Divorced men dating younger women
If you don’t make it an issue, chances are it won’t be.
If you really like her, just go with the flow and be yourself, regardless of whether “yourself” is a silly, dorky, immature 57-year old or a wise and mature 24.
Time creates wisdom – but it also creates responsibilities and complications – mortgage, kids, career, etc.
All of this makes dating more and more complex as we get older. Still, most of them fail miserably, for the exact same reasons that I think Penelope is suggesting.
Okay, Evan, I agree mostly with your opinion on younger men/older women. I mean, I can see why an older man would want to date a younger woman – physically that is, but why would a 28-year-old woman want to date a man 45 or more? I can totally understand why older men go for younger women.
There’s no denying that they’re, for the most part, in better shape, with better skin, and less baggage from broken relationships.
They’re more experienced, more chivalrous, and more likely to want to settle down than a twentysomething party boy.

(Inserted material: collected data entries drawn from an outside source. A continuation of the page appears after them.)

(* ===== verification/PriceSheetFacts.v ===== *)
(** * Theorems on the price sheet

    What the checks of a draft report, that a draft without errors builds a
    configuration the type guard accepts, that the ratios follow the prices of
    the lanes, and what a submitted sheet leaves in the table. *)

From Stdlib Require Import SpecFloat.
From S2P Require Import Prelude JsString JsRegExp JsNumber JsInteger JsIntegerText JsValue JsObject JsonRoundTrip JsMap BillingExpr PriceVariants PriceTable PriceTableFacts PriceFormat PriceSheet.

Module PriceSheetFacts.
Import BillingExpr PriceVariants PriceTable PriceTableFacts PriceFormat PriceSheet.

(** ** The errors of a table of rows *)

(** The message at a field of a row. *)
Definition error_at (errors : Errors) (id : jsstr) (field : ErrorField) : option jsstr :=
  map_get (default [] (map_get errors id)) field.

Lemma error_at_set i f m errors j g :
  error_at (setError i f m errors) j g = if decide (j = i ∧ g = f) then Some m else error_at errors j g.
Proof.
  unfold error_at, setError. rewrite map_get_update. destruct (decide (j = i)) as [->|Hj].
  - cbn [from_option id]. rewrite map_get_set. destruct (decide (g = f)) as [->|Hg], (decide _) as [H|H]; try done; tauto.
  - destruct (decide _) as [H|H]; [tauto|done].
Qed.

Lemma setError_ne i f m errors : setError i f m errors ≠ [].
Proof. intros E. pose proof (error_at_set i f m errors i f) as H. rewrite E in H. by destruct (decide _) as [|[]]. Qed.

Section RowFacts.
Context {A : Type} (ident : A → jsstr) (own : A → RowErrors) (key : A → option jsstr) (duplicated : jsstr).

#[local] Abbreviation step := (check_row ident own key duplicated).

Definition own_fold (row : A) (errors : Errors) : Errors := fold_left (λ e p, setError (ident row) p.1 p.2 e) (own row) errors.

Lemma own_fold_nil row errors : own_fold row errors = [] ↔ errors = [] ∧ own row = [].
Proof.
  unfold own_fold. generalize (own row). intros ps. revert errors. induction ps as [|p ps IH]; intros errors; cbn; [tauto|].
  rewrite IH. split; [|by intros [_ ?]]. intros [H _]. by apply setError_ne in H.
Qed.

(** No errors: no row has one of its own and no two rows share a key. *)
Lemma rows_fine_from rows errors known : Forall (λ r, nonempty (ident r) = true) rows → Forall (λ p, nonempty p.2 = true) known →
  (fold_left step rows (errors, known)).1 = [] ↔
  errors = [] ∧ Forall (λ r, own r = []) rows ∧ NoDup (omap key rows) ∧ ∀ k, k ∈ omap key rows → map_get known k = None.
Proof.
  revert errors known. induction rows as [|r rows IH]; intros errors known Hi Hk.
  { cbn. split; [|tauto]. intros ->. split_and!; [done|constructor|constructor|]. intros k Hin. by apply elem_of_nil in Hin. }
  apply Forall_cons in Hi as [Hr Hi]. cbn [fold_left]. rewrite Forall_cons. unfold check_row at 2. fold (own_fold r errors).
  assert (∀ k, Forall (λ p, nonempty p.2 = true) (map_set known k (ident r))) as Hset.
  { intros k. clear -Hr Hk. induction known as [|[j v] known IH]; cbn; [by constructor|]. apply Forall_cons in Hk as [? ?].
    destruct (decide _); constructor; auto. }
  destruct (key r) as [k|] eqn:Ek.
  - assert (omap key (r :: rows) = k :: omap key rows) as -> by (cbn; by rewrite Ek).
    rewrite NoDup_cons. setoid_rewrite elem_of_cons. destruct (map_get known k) as [i|] eqn:Ei.
    + assert (nonempty i = true) as ->.
      { clear -Ei Hk. induction known as [|[j v] known IH]; [done|]. apply Forall_cons in Hk as [? ?]. cbn in Ei.
        destruct (decide _); [by injection Ei as <-|auto]. }
      rewrite IH by done. split; [by intros [?%setError_ne _]|]. intros (_ & _ & _ & H). specialize (H k (or_introl eq_refl)). congruence.
    + rewrite IH by auto. rewrite own_fold_nil. setoid_rewrite map_get_set. split.
      * intros ((-> & Ho) & H1 & H2 & H3). split_and!; try done.
        -- intros Hin. specialize (H3 k Hin). by destruct (decide _).
        -- intros j [->|Hj]; [done|]. specialize (H3 j Hj). by destruct (decide _).
      * intros (-> & (Ho & H1) & (Hk' & H2) & H3). split_and!; try done. intros j Hj. destruct (decide _) as [->|]; [done|]. apply H3. by right.
  - assert (omap key (r :: rows) = omap key rows) as -> by (cbn; by rewrite Ek).
    rewrite IH by done. rewrite own_fold_nil. tauto.
Qed.

Lemma rows_fine rows : Forall (λ r, nonempty (ident r) = true) rows →
  check_rows ident own key duplicated rows = [] ↔ Forall (λ r, own r = []) rows ∧ NoDup (omap key rows).
Proof. intros H. unfold check_rows. rewrite rows_fine_from by (done || constructor). naive_solver. Qed.

(** The message of its own a row has at a field, the last one. *)
Definition own_at (row : A) (field : ErrorField) : option jsstr := map_get (fold_left (λ e p, map_set e p.1 p.2) (own row) []) field.

Lemma own_fold_at row errors j f : error_at (own_fold row errors) j f =
  if decide (j = ident row) then match own_at row f with Some m => Some m | None => error_at errors j f end else error_at errors j f.
Proof.
  unfold own_fold, own_at.
  assert (∀ ps e es, (∀ g, map_get e g = None ∨ error_at es (ident row) g = map_get e g) → 
    error_at (fold_left (λ e p, setError (ident row) p.1 p.2 e) ps es) j f =
    if decide (j = ident row) then match map_get (fold_left (λ e p, map_set e p.1 p.2) ps e) f with Some m => Some m | None => error_at es j f end
    else error_at es j f) as H.
  { induction ps as [|p ps IH]; intros e es He; cbn [fold_left].
    - destruct (decide (j = ident row)) as [->|]; [|done]. destruct (He f) as [->| <-]; [done|]. by destruct (error_at _ _ _).
    - rewrite (IH (map_set e p.1 p.2)).
      + rewrite error_at_set. destruct (decide (j = ident row)) as [->|Hj].
        * destruct (map_get (fold_left _ ps _) f) eqn:E; [done|]. destruct (decide _) as [[_ ->]|]; [|done]. exfalso. clear -E.
          assert (∀ qs (e : RowErrors), is_Some (map_get e p.1) → is_Some (map_get (fold_left (λ e p, map_set e p.1 p.2) qs e) p.1)) as H.
          { induction qs as [|q qs IH]; intros e0 He0; [done|]. cbn. apply IH. rewrite map_get_set. by destruct (decide _). }
          destruct (H ps (map_set e p.1 p.2)) as [x Hx]; [rewrite map_get_set; by destruct (decide _)|]. congruence.
        * destruct (decide _) as [[? _]|]; done.
      + intros g. rewrite map_get_set, error_at_set. destruct (decide (g = p.1)) as [->|].
        * right. by rewrite decide_True.
        * rewrite decide_False by tauto. apply He. }
  apply H. by left.
Qed.

(** Another row with the same key. *)
Definition twin (rows : list A) (row : A) : Prop :=
  ∃ other k, other ∈ rows ∧ ident other ≠ ident row ∧ key other = Some k ∧ key row = Some k.

(** What the loop knows after some rows. *)
Record loop_inv (rows : list A) (st : Errors * list (jsstr * jsstr)) : Prop := {
  li_known k i : map_get st.2 k = Some i → ∃ r, r ∈ rows ∧ ident r = i ∧ key r = Some k;
  li_keys r k : r ∈ rows → key r = Some k → is_Some (map_get st.2 k);
  li_own r f : r ∈ rows → f ≠ at_duplicate → error_at st.1 (ident r) f = own_at r f;
  li_twin r : r ∈ rows → (error_at st.1 (ident r) at_duplicate = Some duplicated ↔ twin rows r) ∧
    (error_at st.1 (ident r) at_duplicate = None ∨ error_at st.1 (ident r) at_duplicate = Some duplicated);
  li_other id f : id ∉ ident <$> rows → error_at st.1 id f = None;
}.

Lemma loop_start : loop_inv [] ([], []).
Proof. split; try done; intros r; intros; by exfalso; eapply elem_of_nil. Qed.

Lemma twin_old rows x r : r ∈ rows → ident r ≠ ident x → twin (rows ++ [x]) r ↔ twin rows r ∨ ∃ k, key r = Some k ∧ key x = Some k.
Proof.
  intros Hr Hx. unfold twin. split.
  - intros (o & k & [Ho|Ho%list_elem_of_singleton]%elem_of_app & H1 & H2 & H3); [left; eauto 10|subst; right; eauto].
  - intros [(o & k & Ho & H)|(k & H1 & H2)]; [exists o, k; rewrite elem_of_app; tauto|].
    exists x, k. rewrite elem_of_app, list_elem_of_singleton. auto.
Qed.

Lemma twin_new rows x : (∀ r, r ∈ rows → ident r ≠ ident x) → twin (rows ++ [x]) x ↔ ∃ r k, r ∈ rows ∧ key r = Some k ∧ key x = Some k.
Proof.
  intros Hx. unfold twin. split.
  - intros (o & k & [Ho|Ho%list_elem_of_singleton]%elem_of_app & H1 & H2 & H3); [eauto|by subst].
  - intros (r & k & Hr & H). exists r, k. rewrite elem_of_app. auto.
Qed.

Lemma ident_inj rows r o : NoDup (ident <$> rows) → r ∈ rows → o ∈ rows → ident r = ident o → r = o.
Proof.
  intros Hn (a & Ha)%list_elem_of_lookup_1 (b & Hb)%list_elem_of_lookup_1 E. enough (a = b) as -> by congruence.
  eapply NoDup_lookup; [exact Hn|..]; rewrite list_lookup_fmap; [by rewrite Ha|by rewrite Hb, E].
Qed.

Section Step.
Context (rows : list A) (errors : Errors) (known : list (jsstr * jsstr)) (x : A).
Context (Hinv : loop_inv rows (errors, known)) (Hn : NoDup (ident <$> rows ++ [x])) (Hx : nonempty (ident x) = true).
Context (Hne : Forall (λ r, nonempty (ident r) = true) rows) (Hod : Forall (λ r, own_at r at_duplicate = None) (rows ++ [x])).

Lemma step_new_id r : r ∈ rows → ident r ≠ ident x.
Proof.
  clear -Hn. rewrite fmap_app in Hn. apply NoDup_app in Hn as (_ & H & _). intros Hr E.
  apply (H (ident r)); [by apply list_elem_of_fmap_2|]. rewrite E. by apply list_elem_of_singleton.
Qed.

Lemma step_old r f : r ∈ rows → error_at (own_fold x errors) (ident r) f = error_at errors (ident r) f.
Proof. intros Hr. rewrite own_fold_at. by rewrite decide_False by by apply step_new_id. Qed.

Lemma step_own f : error_at (own_fold x errors) (ident x) f = own_at x f.
Proof.
  rewrite own_fold_at, decide_True by done. rewrite (li_other _ _ Hinv : ∀ i f, _ → error_at errors i f = None); [by destruct (own_at x f)|].
  intros (r & E & Hr)%list_elem_of_fmap. by apply (step_new_id r Hr).
Qed.

Lemma step_out i f : i ∉ ident <$> rows ++ [x] → error_at (own_fold x errors) i f = None ∧ i ≠ ident x ∧ i ∉ ident <$> rows.
Proof.
  rewrite fmap_app, elem_of_app. cbn [fmap list_fmap]. rewrite list_elem_of_singleton. intros Hi. rewrite own_fold_at.
  rewrite decide_False by tauto. split_and!; [apply (li_other _ _ Hinv)|..]; tauto.
Qed.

But let’s not pretend that we, as a culture, don’t worship at the altar of youth. He’s got the job and the home and the car, and been divorced with a kid already.

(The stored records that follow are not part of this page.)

Lemma remove_ids {A} (ident : A → jsstr) i rows prefix b : issued prefix b (ident <$> rows) → issued prefix b (ident <$> remove_row ident i rows).
Proof.
  intros H. eapply issued_sub; [exact H|..].
  - destruct H as [Hn _]. unfold remove_row. induction rows as [|r rows IH]; [done|]. cbn in *. apply NoDup_cons in Hn as [Hr Hn].
    destruct (negb _); [|by apply IH]. cbn. constructor; [|by apply IH]. intros (o & E & [Ho _]%elem_of_lfilter)%list_elem_of_fmap.
    apply Hr. rewrite E. by apply list_elem_of_fmap_2.
  - intros j (o & -> & [Ho _]%elem_of_lfilter)%list_elem_of_fmap. by apply list_elem_of_fmap_2.
Qed.

Lemma edit_ids {A} (ident : A → jsstr) i edit rows : (∀ r, ident (edit r) = ident r) → ident <$> edit_row ident i edit rows = ident <$> rows.
Proof. intros H. unfold edit_row. rewrite <- list_fmap_compose. apply list_fmap_ext. intros _ r _. unfold compose. by destruct (str_eqb _ _). Qed.

(** The counter of a kind of rows. *)
Record counter (create : Sequences → jsstr * Sequences) (count : Sequences → Z) (prefix : jsstr) : Prop := {
  ct_id q : (create q).1 = prefix ++ Z_to_string (count q + 1);
  ct_next q : count (create q).2 = (count q + 1)%Z;
}.

(** Identifiers that were issued one after another. *)
Lemma with_ids_issued {A B} create count prefix (f : jsstr → A → B) (ident : B → jsstr) l q ids :
  counter create count prefix → (∀ i x, ident (f i x) = i) → (0 <= count q)%Z → issued prefix (count q) ids →
  issued prefix (count (with_ids create f l q).2) (ids ++ (ident <$> (with_ids create f l q).1)) ∧ (count q <= count (with_ids create f l q).2)%Z.
Proof.
  intros Hc Hf. revert q ids. induction l as [|x l IH]; intros q ids Hq Hi; cbn [with_ids].
  { cbn. rewrite app_nil_r. split; [done|lia]. }
  pose proof (ct_id _ _ _ Hc q) as H1. pose proof (ct_next _ _ _ Hc q) as H2. destruct (create q) as [i q1]. cbn [fst snd] in H1, H2. subst i.
  specialize (IH q1 (ids ++ [prefix ++ Z_to_string (count q + 1)])). destruct (with_ids create f l q1) as [ys q2]. cbn [fst snd fmap list_fmap] in *.
  rewrite Hf. rewrite H2 in IH. rewrite <- app_assoc in IH. destruct IH as [IH1 IH2]; [lia|by apply issued_snoc|]. split; [done|lia].
Qed.

Lemma with_ids_keeps {A B} create (count : Sequences → Z) (f : jsstr → A → B) l q :
  (∀ q, count (create q).2 = count q) → count (with_ids create f l q).2 = count q.
Proof.
  intros H. revert q. induction l as [|x l IH]; intros q; [done|]. cbn. specialize (H q). destruct (create q) as [i q1]. specialize (IH q1).
  destruct (with_ids create f l q1). cbn in *. congruence.
Qed.

Lemma rule_counter : counter createPriceVariantRuleId priceVariantRuleSequence "model-price-variant-rule-".
Proof. by split. Qed.
Lemma extra_counter : counter createExtraParamRuleId extraParamRuleSequence "model-price-extra-param-rule-".
Proof. by split. Qed.
Lemma variable_counter : counter createFormulaVariableId formulaVariableSequence "model-price-formula-variable-".
Proof. by split. Qed.
Lemma default_counter : counter createFormulaDefaultId formulaDefaultSequence "model-price-formula-default-".
Proof. by split. Qed.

If you’re over the age of 40 and have ever said, “But I’m told I look five years younger than my age”, then you’re not immune to it yourself. And nobody has more choices than a 28-year-old woman. So if a woman finds it more appealing to just step into that world – to jump from the prolonged adolescence of the late 20’s into full-fledged settled-down womanhood – that could make sense.
And remember, it's kind of sexy when a man feels empowered enough to discuss his feelings.
There are enough hurdles to making a relationship work, however old you are, so why let age add more stress?